President Obama’s nomination of Elena Kagan to the Supreme Court seat is elevating touchy social issues in an election year, just as the tea party is showing how volatile and unpredictable the political landscape has become.
Any Supreme Court confirmation battle stirs a pot of issues important to conservative and liberal activists. Kagan can expect to be grilled about abortion, privacy, property rights, gun control and treatment of terrorist suspects.
The nominee is embarking on her quest for Senate confirmation with a strong presumption of success, so far not encountering any threat of an all-out election-year battle from Republicans. Rather, her Republican critics are making clear they will question the 50-year-old solicitor general about her experience, her decision as dean of the Harvard Law School to ban military recruiters from campus and her ability to rule objectively on cases involving the Obama administration.
In a widely circulated 2003 memo, Kagan blasted the military’s “Don’t Ask, Don’t Tell” policy for gay soldiers as “a moral injustice of the first order.”
Kagan was explaining to students and faculty why military recruiters were allowed on campus again after almost 25 years of being banned from the law school’s main recruitment office.
She said that under a federal law known as the Solomon Amendment, the university risked jeopardizing hundreds of millions of dollars in federal funding unless the school helped recruiters. The law allows the government to deny federal grants to schools that prohibit military recruitment on campus.
The following year, after a federal appeals court struck down the law as unconstitutional, Kagan re-imposed a ban on recruiters — a move that is now expected to be used as “anti-military” fodder by Republicans opposed to her confirmation to the U.S. Supreme Court. The issue was used against her during her confirmation hearing last year for her current post as U.S. solicitor general.

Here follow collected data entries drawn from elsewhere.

(** Names are single-line: no identifier or callee name holds a newline. *)
Fixpoint expression_names_ok (e : Expression) : bool :=
  match e with
  | NumberLiteral _ => true
  | Identifier name => nlfree name
  | UnaryExpression _ operand => expression_names_ok operand
  | BinaryExpression _ lhs rhs =>
      expression_names_ok lhs && expression_names_ok rhs
  | FunctionCall functionName arguments =>
      nlfree functionName && forallb expression_names_ok arguments
  end.

Definition optional_names_ok (e : option Expression) : bool :=
  match e with
  | Some e => expression_names_ok e
  | None => true
  end.

Fixpoint statement_names_ok (s : Statement) : bool :=
  match s with
  | VariableDeclaration name init => nlfree name && optional_names_ok init
  | AssignmentStatement variable value =>
      nlfree variable && expression_names_ok value
  | Block statements => forallb statement_names_ok statements
  | IfStatement condition thn els =>
      expression_names_ok condition && statement_names_ok thn &&
      match els with Some s => statement_names_ok s | None => true end
  | WhileStatement condition body =>
      expression_names_ok condition && statement_names_ok body
  | BreakStatement | ContinueStatement => true
  | ReturnStatement value => optional_names_ok value
  | ExpressionStatement expression => expression_names_ok expression
  end.

(** With optimizations enabled: every binary expression that the lowering
    of [e] reaches is fully folded, by a fold whose arithmetic is defined,
    or simplified.  The operands of a folded node and the left operand of
    [x * 0] are not reached. *)
Fixpoint every_binary_optimized (g : CodeGen) (e : Expression) : bool :=
  match e with
  | NumberLiteral _ | Identifier _ => true
  | UnaryExpression _ operand => every_binary_optimized g operand
  | BinaryExpression op lhs rhs =>
      (full_fold_applies op lhs rhs g && negb (fold_undefined op lhs rhs g)) ||
      (negb (isConstantExpression (Some lhs) g) &&
       isConstantExpression (Some rhs) g &&
       match op with
       | ADD => (evaluateConstantExpression (Some rhs) g =? 0)
                && every_binary_optimized g lhs
       | MUL => ((evaluateConstantExpression (Some rhs) g =? 1)
                 && every_binary_optimized g lhs)
                || (evaluateConstantExpression (Some rhs) g =? 0)
       | _ => false
       end)
  | FunctionCall _ arguments => forallb (every_binary_optimized g) arguments
  end.

Definition optional_optimized (g : CodeGen) (e : option Expression) : bool :=
  match e with
  | Some e => every_binary_optimized g e
  | None => true
  end.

Robert Levy, chairman of the Cato Institute’s board of directors, agreed that Kagan is going to have to explain her position in that case.

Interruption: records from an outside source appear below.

Lemma params_query_free prefix marker delim max_keys : query_free (qs (params prefix marker delim max_keys)).
Proof.
  intros x Ex. assert (exists k v r, x = k ++ [61] ++ v ++ r /\ k ∈ [str "prefix"; str "marker"; str "delimiter"; str "max-keys"]) as (k & v & r & -> & Hk).
  { unfold params in Ex. assert (forall kv ps, query_print (kv :: ps) = kv.1 ++ [61] ++ escape QUERY_ESCAPE_MASK kv.2 ++ match ps with [] => [] | _ => [38] ++ query_print ps end) as Eq.
    { intros kv [|b ps]; [by rewrite app_nil_r|]. change (query_print (kv :: b :: ps)) with (pair_print kv ++ [38] ++ query_print (b :: ps)). unfold pair_print. by rewrite <- !app_assoc. }
    assert (forall kv ps, qs (kv :: ps) = Some x -> exists v r, x = kv.1 ++ [61] ++ v ++ r) as Hc.
    { intros kv ps E. assert (x = query_print (kv :: ps)) as -> by (unfold qs in E; congruence). rewrite Eq. by eexists _, _. }
    destruct prefix as [p|]; [exists (str "prefix")|destruct marker as [p|]; [exists (str "marker")|destruct delim as [p|]; [exists (str "delimiter")|destruct (max_keys =? 0); [done|exists (str "max-keys")]]]];
      apply Hc in Ex as (v & r & ->); exists v, r; (split; [done|set_solver]). }
  split; [by destruct k|]. repeat (apply elem_of_cons in Hk as [->|Hk]; [by repeat (constructor; [done|])|]). by apply elem_of_nil in Hk.
Qed.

“She wasn’t one of the strongest advocates,” Levy said. “But she was certainly in the camp.”
But former Harvard Law Dean Robert Clark, Kagan’s predecessor, called it “foolish” to criticize Kagan on the recruitment issue.

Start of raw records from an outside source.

(** [view]: contents; [saved]: contents when the open transaction began. *)
Class BdbOk (D : Type) `{!Bdb D} : Type := {
  view : D -> dbview;
  saved : D -> dbview;
  db_call_ok {A} (q : dbreq A) (d : D) :
    dbstep q (view d) (db_call q d).1 (view (db_call q d).2) /\
    saved (db_call q d).2 = saved d;
  db_txn_begin_ok (d : D) :
    view (db_txn_begin d).2 = view d /\
    ((db_txn_begin d).1 = 0 -> saved (db_txn_begin d).2 = view d);
  (** a failed commit aborts the transaction *)
  db_txn_commit_ok (d : D) :
    view (db_txn_commit d).2 = if (db_txn_commit d).1 =? 0 then view d else saved d;
  db_txn_abort_ok (d : D) : view (db_txn_abort d).2 = saved d }.

(** An environment without internal errors. *)
Class BdbReliable (D : Type) `{!Bdb D, !BdbOk D} : Prop := {
  rel_call {A} (q : dbreq A) (d : D) : dbdoc q (view d) (db_call q d).1 (view (db_call q d).2);
  rel_begin (d : D) : (db_txn_begin d).1 = 0;
  rel_commit (d : D) : (db_txn_commit d).1 = 0 }.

In an op-ed piece in The Wall Street Journal Tuesday, Clark said that when Kagan was named dean, she continued a policy he started the year before, when he began allowing the military to recruit through the school’s career services office again following a threat by the federal government to cut off research funding at Harvard.
Clark said Kagan wrote a public memo stating her objection to “Don’t Ask, Don’t Tell” and “expressing her strong view that military service is a noble and socially valuable career path that should be encouraged and open to all of our graduates.”
Kagan re-imposed the ban on recruiting only after the appeals court struck down the Solomon Amendment. Within months, she lifted the ban when the Supreme Court overturned the appeals court.
“Outside observers may disagree with the moral and policy judgments made by those at Harvard Law School. But it would be very wrong to portray Elena Kagan as hostile to the U.S. military,” Clark wrote. “Quite the opposite is true.”
What’s different from last year’s rather smooth confirmation process for Sonia Sotomayor is that a national election is much closer, and the tea party has revealed a ferocity on the political right that has toppled high-level Republicans in two states and now seeks more.
The Kagan choice especially causes problems for two veteran senators, Democrat Arlen Specter and Republican Orrin Hatch. Both are now trying to explain earlier votes for or against her confirmation as solicitor general.
To be sure, jobs and the economy will dominate the fall elections for Congress and dozens of governors and state legislatures. But social issues, which gain prominence during judicial debates, could spell the difference in at least a few tight races, perhaps more.
These issues are particularly important to conservative and liberal activists, the motivated voters who can have an especially large impact because they turn out even in non-presidential election years.
The candidates most immediately affected will be the 25 senators seeking re-election on Nov. 2, which probably will fall a couple of months after the Senate votes to confirm or reject Kagan. Barring a bombshell revelation, her confirmation seems likely. Democrats control 59 of the 100 Senate votes.
The hottest seat may belong to Specter, the Republican-turned-Democrat in Pennsylvania who is now battling hard for the nomination for a sixth six-year term.
In March 2009, Specter was one of 31 GOP senators who voted against Kagan’s confirmation as solicitor general. Now he’s courting liberal voters likely to turn out for Tuesday’s primary. His opponent, Rep. Joe Sestak, portrays himself as the bona-fide Democrat in the race.
Sestak wasted no time Monday reminding Pennsylvania Democrats that Specter voted against Kagan earlier.
Sestak predicted that Specter will “backtrack” from that vote to woo liberal primary voters.
Specter certainly left that door open. He said he voted against Kagan as solicitor general “because she wouldn’t answer basic questions about her standards for handling that job.” The solicitor general’s post is “distinctly different” from a Supreme Court seat, Specter said, adding that he has “an open mind about her nomination.”